Corzine’s Trading Future Tax Revenues for Cash

It would seem that the Governor of New Jersey wants to get into the business of selling off the rights to future toll revenues:

New Jersey Governor Jon Corzine has made privatization of the New Jersey Turnpike the centerpiece of his budgetary strategy for the state – greatly raising the stakes in the debate over its wisdom. In his budget address Feb 22 the former investment banker said: “Potentially, asset monetization (the NJ term for privatization via sale or longterm leasing) could reset the state’s finances by dramatically reducing our debt burden, and consequently reducing debt service. Monetization could free up as much as a billion dollars or more in every year’s budget – long into the future… Asset monetization gives us the potential to reduce our crushing debt burden – and meet New Jersey’s long-term capital needs in a way no other alternative provides.” He listed the Turnpike first among various state assets being considered. Corzine said that borrowing or using the proceeds of privatization for covering operating costs is “a terrible idea” and “not under consideration.” The Governor’s whole speech was structured to present a conclusion that the state has no choice but to privatize major state owned assets because all the alternatives are unacceptable.
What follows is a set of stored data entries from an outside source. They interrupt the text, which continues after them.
(* ===== verification/CacheIter.v ===== *)
(** * Walking a cache (src/cache/iterate.go).

    A callback sees every entry that has not expired by the shard's wall clock, and may
    stop the walk. A walk that is never stopped sees each live key of the map once. *)
From S2P Require Import Prelude CacheConfig SipHash Entry Page IndexTable Shard ShardInv ShardGet CacheFile Cache KVSpec CacheProps.
Import Entry Page IndexTable Shard.

Module CacheIter.

Section Walk.
Context {A : Type} (fn : bytes -> bytes -> Z -> A -> A * bool).

(** One slot of the table; the callback returns false to stop. *)
Definition visit (s : shard) (now : Z) (i : nat) (a : A) : outcome cerr (A * bool) :=
  match slotRef s i with
  | None => Ok (a, true)
  | Some (ref, _) =>
      match pages s !! Z.to_nat (SlabRef.pageIdx ref) with
      | None => Panic
      | Some p =>
          match Read p (SlabRef.offset ref) with
          | Panic => Panic
          | Err _ => Ok (a, true)
          | Ok (k, v, exp) =>
              if isExpired exp now then Ok (a, true)
              else
                m ← MetaAt p (SlabRef.offset ref);
                if match m with Some meta => metaIsTombstone meta | None => false end then Ok (a, true)
                else Ok (fn k v exp a)
          end
      end
  end.

Fixpoint visitAll (s : shard) (now : Z) (l : list nat) (a : A) : outcome cerr (A * bool) :=
  match l with
  | [] => Ok (a, true)
  | i :: l => '(a, go) ← visit s now i a; if go : bool then visitAll s now l a else Ok (a, false)
  end.

Definition iterate (w : world) (a : A) : M (A * bool) :=
  n ← now w;
  s ← gets id;
  lift (visitAll s n (seq 0 (length (ctrl (tab s)))) a).

Fixpoint iterateFrom (ws : nat -> world) (i : nat) (l : list Cache.cshard) (a : A) : list Cache.cshard * outcome cerr A :=
  match l with
  | [] => ([], Ok a)
  | s :: l =>
      match Cache.inCore (iterate (ws i) a) s with
      | (s', Ok (a, true)) => let (l', o) := iterateFrom ws (S i) l a in (s' :: l', o)
      | (s', Ok (a, false)) => (s' :: l, Ok a)
      | (s', Err e) => (s' :: l, Err e)
      | (s', Panic) => (s' :: l, Panic)
      end
  end.

Definition Iterate (ws : nat -> world) (a : A) : Cache.C A := fun c => let (l, o) := iterateFrom ws 0 (Cache.shards c) a in (Cache.MkCache l, o).

End Walk.

(** ** What a walk sees *)

Section Shard.
Context (hashKey : bytes -> Z) (cfg : Config).
#[local] Abbreviation shard_ok := (shard_ok hashKey cfg).
#[local] Abbreviation lookup := (lookup hashKey).

(** The entry of a slot, if it is live at [n]. *)
Definition liveAt (s : shard) (n : Z) (i : nat) : option (bytes * bytes * Z) :=
  match entry_at (tab s) i with
  | Some (h, ref) => match rec_at (pages s) ref with Some (k, v, e) => if isExpired e n then None else Some (k, v, e) | None => None end
  | None => None
  end.
Definition walked (s : shard) (n : Z) : list (bytes * bytes * Z) := omap (liveAt s n) (seq 0 (length (ctrl (tab s)))).

Lemma slotRef_entry s i : shard_ok s -> slotRef s i = (fun x => (x.2, x.1)) <$> entry_at (tab s) i.
Proof.
  intros Hok. unfold slotRef, entry_at, isOcc. destruct (ctrl (tab s) !! i) as [c|] eqn:Ec; [|done].
  destruct (refs (tab s) !! i) as [r|], (hashes (tab s) !! i) as [h|]; cbn; by destruct (c =? ctrlEmpty), (c =? ctrlTombstone).
Qed.

Lemma slot_entry s i h ref : shard_ok s -> entry_at (tab s) i = Some (h, ref) -> exists r, ref_to hashKey (pages s) h ref r.
Proof. intros Hok He. apply (ok_index _ _ s Hok), lookup_abs; [apply Hok|]. exists i. by apply entry_at_spec. Qed.

Lemma visit_live {A} (fn : bytes -> bytes -> Z -> A -> A * bool) s n i a : shard_ok s ->
  visit fn s n i a = Ok (match liveAt s n i with Some (k, v, e) => fn k v e a | None => (a, true) end).
Proof.
  intros Hok. unfold visit, liveAt. rewrite (slotRef_entry s i Hok). destruct (entry_at (tab s) i) as [[h ref]|] eqn:Ee; [|done]. cbn [fmap option_fmap option_map fst snd].
  destruct (slot_entry s i h ref Hok Ee) as (r & Hr). rewrite (ref_to_rec _ _ _ _ _ Hr). destruct Hr as (_ & p & -> & _ & Hin & _ & Ht).
  rewrite (entry_in_read _ _ _ Hin). destruct (isExpired _ _); [done|]. rewrite (entry_in_meta _ _ _ Hin). cbn [mbind outcome_bind]. by rewrite Ht.
Qed.

Lemma visitAll_live {A} (step : bytes * bytes * Z -> A -> A) s n l : shard_ok s -> forall a,
  visitAll (fun k v e a => (step (k, v, e) a, true)) s n l a = Ok (foldl (fun a x => step x a) a (omap (liveAt s n) l), true).
Proof.
  intros Hok. induction l as [|i l IH]; intros a; [done|]. cbn [visitAll]. rewrite (visit_live _ s n i a Hok). cbn [mbind outcome_bind omap list_omap].
  destruct (liveAt s n i) as [[[k v] e]|]; cbn [foldl]; apply IH.
Qed.

Lemma walked_spec s n k v e : shard_ok s -> (k, v, e) ∈ walked s n <-> lookup s k = Some (v, e) /\ isExpired e n = false.
Proof.
  intros Hok. unfold walked. rewrite list_elem_of_omap. split.
  - intros (i & _ & Hi). unfold liveAt in Hi. destruct (entry_at (tab s) i) as [[h ref]|] eqn:Ee; [|done]. destruct (slot_entry s i h ref Hok Ee) as (r & Hr).
    rewrite (ref_to_rec _ _ _ _ _ Hr) in Hi. destruct (isExpired (eexp r) n) eqn:Ex; [done|]. injection Hi as <- <- <-. split; [|done].
    assert (hashKey (ekey r) = h) as Hh by (by destruct Hr as (_ & p & _ & _ & _ & ? & _)). subst h.
    unfold ShardInv.lookup. rewrite (lookup_in_ref _ _ _ _ ref r); [by rewrite bool_decide_true| |done]. apply lookup_abs; [apply Hok|]. exists i. by apply entry_at_spec.
  - intros [Hl Hx]. destruct (lookup_ref hashKey cfg s k _ Hok Hl) as (ref & r & Ha & Hr & <- & [= -> ->]). apply lookup_abs in Ha as (i & Ho & Hi); [|apply Hok].
    exists i. split; [apply elem_of_seq; pose proof (occ_lt _ _ _ Ho); lia|]. unfold liveAt. rewrite (proj2 (entry_at_spec _ _ _ _) (conj Ho Hi)), (ref_to_rec _ _ _ _ _ Hr).
    by rewrite Hx.
Qed.

Lemma walked_keys s n : shard_ok s -> NoDup ((fun x => x.1.1) <$> walked s n).
Proof.
  intros Hok. unfold walked. assert (NoDup (seq 0 (length (ctrl (tab s))))) as Hnd by apply NoDup_seq. revert Hnd. generalize (seq 0 (length (ctrl (tab s)))) as l.
  induction l as [|i l IH]; intros Hnd; [constructor|]. inversion Hnd as [|? ? Hni Hnd']; subst. cbn [omap list_omap].
  destruct (liveAt s n i) as [[[k v] e]|] eqn:El; [|by apply IH]. cbn [fmap list_fmap]. constructor; [|by apply IH]. intros ([[k' v'] e'] & Hk & Hin)%list_elem_of_fmap. cbn in Hk. subst k'.
  apply list_elem_of_omap in Hin as (j & Hj & Hl). apply Hni. replace i with j; [done|].
  assert (forall i v e, liveAt s n i = Some (k, v, e) -> occ (tab s) i (hashKey k)) as Hocc.
  { intros i0 v0 e0. unfold liveAt. destruct (entry_at (tab s) i0) as [[h ref]|] eqn:Ee; [|done]. destruct (slot_entry s i0 h ref Hok Ee) as (r & Hr). rewrite (ref_to_rec _ _ _ _ _ Hr).
    destruct (isExpired _ _); [done|]. intros [= <- <- <-]. destruct Hr as (_ & p & _ & _ & _ & -> & _). by apply entry_at_spec in Ee as [? _]. }
  apply (tw_uniq _ (ok_tab _ _ s Hok) j i (hashKey k)); [by apply (Hocc j v' e')|by apply (Hocc i v e)].
Qed.

End Shard.

Section Cache.
Context (hashKey : bytes -> Z) (ws : nat -> world) (cfg : Config) (mm : bool).
#[local] Abbreviation lookup := (ShardInv.lookup hashKey).
#[local] Abbreviation cell_ok := (cell_ok hashKey cfg mm).
#[local] Abbreviation cache_ok := (cache_ok hashKey cfg mm).
#[local] Abbreviation cellOf := (cellOf hashKey cfg).
#[local] Abbreviation cacheContent := (cacheContent hashKey cfg).

(** The callback that keeps what it sees. *)
Definition collect (k v : bytes) (e : Z) (acc : list (bytes * bytes * Z)) : list (bytes * bytes * Z) * bool := (acc ++ [(k, v, e)], true).

(** The reading of the wall clock that decides over a key. *)
Definition walkNow (c : Cache.Cache) (k : bytes) : Z :=
  match Cache.shards c !! cellOf k with Some s => clock (ws (cellOf k)) (calls (Cache.core s)) | None => 0 end.

Fixpoint walkedFrom (i : nat) (l : list Cache.cshard) : list (bytes * bytes * Z) :=
  match l with [] => [] | s :: l => walked (Cache.core s) (clock (ws i) (calls (Cache.core s))) ++ walkedFrom (S i) l end.

Lemma foldl_snoc {X} (l : list X) : forall a, foldl (fun a x => a ++ [x]) a l = a ++ l.
Proof. induction l as [|x l IH]; intros a; cbn; [by rewrite app_nil_r|]. rewrite IH, <- app_assoc. done. Qed.

Lemma iterate_collect w s a : shard_ok hashKey cfg s -> iterate collect w a s = (setCalls s (S (calls s)), Ok (a ++ walked s (clock w (calls s)), true)).
Proof.
  intros Hok. pose proof (visitAll_live hashKey cfg (fun x a => a ++ [x]) (setCalls s (S (calls s))) (clock w (calls s)) (seq 0 (length (ctrl (tab s))))) as Hv.
  unfold iterate, now, mbind, st_bind, gets, modify, mret, st_ret, lift. cbn [id]. change collect with (fun k v e a => ((fun (x : bytes * bytes * Z) a => a ++ [x]) (k, v, e) a, true)).
  cbn [tab setCalls]. rewrite Hv; [|by apply (calls_quiet hashKey cfg s _ Hok)]. by rewrite foldl_snoc.
Qed.

Lemma iterateFrom_ok l : Forall cell_ok l -> forall i a, exists l', iterateFrom collect ws i l a = (l', Ok (a ++ walkedFrom i l)) /\
  Forall2 (fun s s' => cell_ok s' /\ (forall k, lookup (Cache.core s') k = lookup (Cache.core s) k) /\ lastAppliedStampMs (Cache.core s') = lastAppliedStampMs (Cache.core s)) l l'.
Proof.
  induction 1 as [|s l Hs Hl IH]; intros i a; cbn [iterateFrom].
  - exists []. split; [|constructor]. cbn. by rewrite app_nil_r.
  - unfold Cache.inCore. rewrite (iterate_collect (ws i) _ a (ce_shard _ _ _ _ Hs)). destruct (IH (S i) (a ++ walked (Cache.core s) (clock (ws i) (calls (Cache.core s))))) as (l' & -> & Hl').
    eexists. split; [cbn [walkedFrom]; by rewrite app_assoc|]. destruct (calls_quiet hashKey cfg (Cache.core s) (S (calls (Cache.core s))) (ce_shard _ _ _ _ Hs)) as (Hst & Hk).
    constructor; [|done]. split; [by apply cell_stays|done].
Qed.

Lemma walkedFrom_spec l x : forall i, x ∈ walkedFrom i l <-> exists j s, l !! j = Some s /\ x ∈ walked (Cache.core s) (clock (ws (i + j)) (calls (Cache.core s))).
Proof.
  induction l as [|s l IH]; intros i; cbn [walkedFrom]; [split; [by intros ?%not_elem_of_nil|by intros (j & s & ? & _)]|]. rewrite elem_of_app, IH. split.
  - intros [Hx|(j & s' & Hs' & Hx)]; [exists 0%nat, s; by rewrite Nat.add_0_r|]. exists (S j), s'. by rewrite Nat.add_succ_r.
  - intros ([|j] & s' & Hs' & Hx); [left; injection Hs' as ->; by rewrite Nat.add_0_r in Hx|]. right. exists j, s'. by rewrite Nat.add_succ_r in Hx.
Qed.

Lemma walkedFrom_keys l : forall i, Forall cell_ok l -> (forall j s k, l !! j = Some s -> lookup (Cache.core s) k <> None -> cellOf k = (i + j)%nat) ->
  NoDup ((fun x => x.1.1) <$> walkedFrom i l).
Proof.
  induction l as [|s l IH]; intros i Hf Hp; cbn [walkedFrom]; [constructor|]. inversion Hf as [|? ? Hs Hf']; subst. rewrite fmap_app. apply NoDup_app. split_and!.
  - apply (walked_keys hashKey cfg). apply Hs.
  - intros k Hk Hk'. apply list_elem_of_fmap in Hk as ([[k0 v] e] & -> & Hx). apply list_elem_of_fmap in Hk' as ([[k1 v'] e'] & Hk & Hy). cbn in *. subst k1.
    apply (walked_spec hashKey cfg) in Hx as [Hx _]; [|apply Hs]. apply walkedFrom_spec in Hy as (j & s' & Hs' & Hy).
    apply (walked_spec hashKey cfg) in Hy as [Hy _]; [|apply (Forall_lookup_1 _ _ _ _ Hf' Hs')].
    pose proof (Hp 0%nat s k0 eq_refl ltac:(congruence)). pose proof (Hp (S j) s' k0 Hs' ltac:(congruence)). lia.
  - apply IH; [done|]. intros j s' k Hs' Hk. rewrite (Hp (S j) s' k Hs' Hk). lia.
Qed.

Lemma Iterate_spec c k v e : cache_ok c -> (k, v, e) ∈ walkedFrom 0 (Cache.shards c) <-> cacheContent c k = Some (v, e) /\ isExpired e (walkNow c k) = false.
Proof.
  intros Hc. rewrite walkedFrom_spec. unfold CacheProps.cacheContent, walkNow. split.
  - intros (j & s & Hs & Hx). pose proof (Forall_lookup_1 _ _ _ _ (ca_shards _ _ _ c Hc) Hs) as Hok. apply (walked_spec hashKey cfg) in Hx as [Hx1 Hx2]; [|apply Hok].
    assert (cellOf k = j) as -> by (eapply (ca_placed _ _ _ c Hc); [done|congruence]). by rewrite Hs.
  - destruct (Cache.shards c !! cellOf k) as [s|] eqn:Hs; [|by intros [? _]]. intros Hx. exists (cellOf k), s. split; [done|].
    pose proof (Forall_lookup_1 _ _ _ _ (ca_shards _ _ _ c Hc) Hs) as Hok. apply (walked_spec hashKey cfg); [apply Hok|done].
Qed.

End Cache.

End CacheIter.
In my original post on this issue, I tried to rationalize what the Governor was saying:

Let me play a bit of devil’s advocate for a moment. Is it possible the $3.8 billion received by the state of Indiana covers the present value of the foregone toll revenues? We are talking about the lease versus buy issue, which is analogous to switching from traditional IRAs to Roth IRAs (getting a early big bang of tax revenue but sacrificing taxes in the future).

But I still think Max Sawicky got this right:

When a government takes a lump sum in exchange for permitting a private firm to manage a road and levy tolls, it is not only privatizing. It is borrowing, worsening its fiscal position. Most states are looking at growing budget shortfalls in the future, as Medicaid costs in particular continue to grow more rapidly than their revenues. The Gov could just as easily contract out operations and management, but keep the tolls for itself. The fact that the money is earmarked to new projects – investment – is irrelevant. It’s still borrowing. You could just as easily keep the roads and float a bond – also borrowing – for the new projects. The leasing is not necessary. The political onus against explicit borrowing can warp decisions.

Corzine was an investment banker so he should realize what Max said makes a lot more sense than what he said. And as AB readers know (even certain rightwing trolls who refused to get even this simple point), we had lots of subsequent discussions on the privatization of toll roads issue.